One has but to read the writings of Benzoni and Raleigh to get some inkling of the limits the Spaniards went to. Raleigh relates how he saw Indian chiefs chained to stakes in the merciless sun, and their bodies basted with burning bacon, in order to make them disclose some of the hiding places. Benzoni tells of Indians stripped and laid on the ground tied to a piece of wood, and then lambasted till their bodies bled profusely. Boiling oil or pitch was next thrown over them, and a mixture of pepper and salt well rubbed in. This doesn’t afford pleasant reading. Happily it is not the record of cultured Spaniards, but only what one might expect of a band of ruffians burning with gold lust, and led by men of doubtful origin. Such uncongenial soil rarely produces much in the way of consideration for other folks’ feelings. I quote this by way of showing that, as far back as 1540, the belief in Inca treasure hoards was firmly held. I cannot help thinking the Italian referred to in my book on Bolivia obtained his gold ingots from one of these secret caches which he had discovered between Juliaca and Cuzco.
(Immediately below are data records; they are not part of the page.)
(** * ZenGO Studio: the asynchronous job lifecycle, verified

    A shallow embedding of [backend/server.js] (the Express gateway in
    front of the RunPod provider) and of the React client [App.js] (the
    poller and the result materializer), with the properties stated by
    the lifecycle specification.

    Layout:
    - [JS]: the fragment of ECMAScript the two files rely on (values,
      truthiness, property reads, [ToString], rounding to a double,
      [parseInt], [parseFloat], [String.prototype.trim], [Math.min],
      [decodeURIComponent]);
    - [Eff]: a state-and-exception monad for handlers and callbacks;
    - [Server]: the route handlers and the middleware chain of server.js;
    - [Browser]: [atob], [Uint8Array] stores and [Blob];
    - [Client]: the component state, [stopPolling], [pollStatus],
      [handleGenerate], [base64ToBlob] of App.js, and the component as a
      transition system over clicks, settled requests and timer slots;
    - [Props], [ClientProps]: the vocabulary of the statements;
    - [JSFacts]: [parseInt] and [parseFloat] read back what
      [Number::toString] prints;
    - [StatusResolver], [Gateway], [RateLimiter]: the gateway side;
    - [ClientFacts], [Poller], [Session]: the client side;
    - [Startup], [Wire], [Reach], [Stack]: the start-up of server.js,
      JSON between the two programs, the vocabulary of the further
      properties, and [stop_one] of scripts/local-stack.sh;
    - [Handlers], [Routes], [Origins]: the handlers on every input;
    - [TrimFacts], [Callbacks], [Reachable]: the callbacks on every
      reply, and what holds in every state the component can reach;
    - [EndToEnd]: the client and the gateway together;
    - [StackFacts]: stopping a process of the local stack.

    Timer callbacks are taken to run to completion one at a time (the
    interval is assumed longer than a round trip, as the design notes
    say); overlapping callbacks are outside the model. *)

From Stdlib Require Import List String Ascii Bool ZArith NArith PArith Lia.
Import ListNotations.
(** * Gateway admin lifecycle service: a shallow embedding

    This development embeds the write-side gateway lifecycle service of the
    Mission Control backend

      - [backend/app/services/openclaw/admin_service.py]
        ([GatewayAdminLifecycleService]) and
      - [backend/app/services/openclaw/onboarding_service.py]
        ([BoardOnboardingMessagingService])

    and proves the properties of its reconciler, provisioner, roster check,
    self-healing sweep, cascading cleanup and onboarding dispatch.

    Python values are modelled as follows.
      - [str] is [string]; a character stands for the code point of the same
        number (0..255).
      - A decoded JSON payload is a [json] value; a [dict] is a [gmap].
      - An ORM object is a slot of the session's table; a Python reference to
        it is the index of the slot, so that a mutation through one reference
        is seen through every other one.
      - [async] methods are computations of the monad [M]: they thread the
        [World] (session, durable database, effect trace) and either return a
        value or raise an exception.
      - Collaborators whose results the service cannot predict (the clock,
        the token generator, the remote gateway) are oracles indexed by the
        number of effects performed so far. *)

From stdpp Require Import gmap strings list.

Local Set Warnings "-register-all".
Local Open Scope string_scope.

(** ** Python strings *)

Module PyStr.

(** [str.isspace] on the code points below 256. *)
Definition isspace (c : Ascii.ascii) : bool :=
  let n := Ascii.N_of_ascii c in
  ((9 <=? n) && (n <=? 13) || (28 <=? n) && (n <=? 32)
   || (n =? 133) || (n =? 160))%N.

Fixpoint lstrip (s : string) : string :=
  match s with
  | EmptyString => EmptyString
  | String c r => if isspace c then lstrip r else s
  end.

Fixpoint rstrip (s : string) : string :=
  match s with
  | EmptyString => EmptyString
  | String c r =>
      match rstrip r with
      | EmptyString => if isspace c then EmptyString else String c EmptyString
      | r' => String c r'
      end
  end.

(** [s.strip()] *)
Definition strip (s : string) : string := rstrip (lstrip s).

(** [bool(s)] *)
Definition truthy (s : string) : bool :=
  match s with EmptyString => false | _ => true end.

(** [bool(o)] for an [Optional[str]] *)
Definition truthy_opt (o : option string) : bool :=
  match o with Some s => truthy s | None => false end.

(** [value or None] *)
Definition or_none (s : string) : option string :=
  if truthy s then Some s else None.

End PyStr.

(** ** Decoded JSON payloads *)

Inductive json : Type :=
| JNull
| JBool (b : bool)
| JInt (z : Z)
| JFloat (bits : N)        (* the IEEE-754 binary64 pattern *)
| JStr (s : string)
| JList (items : list json)
| JDict (fields : gmap string json).

Module Json.

(** [bool(v)]: [None], [False], zeros and empty containers are falsy. *)
Definition truthy (v : json) : bool :=
  match v with
  | JNull => false
  | JBool b => b
  | JInt z => negb (z =? 0)%Z
  | JFloat bits => negb (N.land bits (2 ^ 63 - 1) =? 0)%N
  | JStr s => PyStr.truthy s
  | JList items => match items with [] => false | _ => true end
  | JDict fields => negb (bool_decide (fields = ∅))
  end.

(** [d.get(key)]: a missing key reads as [None]. *)
Definition get (d : gmap string json) (key : string) : json :=
  default JNull (d !! key).

(** [a or b] *)
Definition or (a b : json) : json := if truthy a then a else b.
The author of The Antiquities and Monuments of Peru, and Markham in his history refer to a hoard concealed in the ancient fortress of Cuzco, by the Incas. According to them, a certain Donna Maria Esquivel was not satisfied with the style in which her husband maintained his household. She deemed it quite unworthy of his rank, and bitterly reproached him with having deceived her. “You call yourself Inca—a Lord—but you are only a poor Indian.”

Don Esquivel bore with her as long as he could, but eventually decided to open her eyes. (The Esquivels, I may say, lived on the outskirts of Cuzco and kept sheep and alpacas.) So he blindfolded her, turned her round thrice, and conducted her a little distance from her apartment to a vault, it is thought, under the ancient fortress. Then he removed the bandages from her eyes.

Donna Esquivel stared about her with amazement, for she found herself in a veritable chamber of Aladdin. Immense quantities of gold and silver ingots and ornaments littered the floor; and ranged round the room were statues of all the Inca kings, fashioned of pure gold. They were about the size of a boy of twelve. It is worthy of note that Donna Esquivel saw no golden image of the Sun—the treasure upon which the Incas set the greatest store.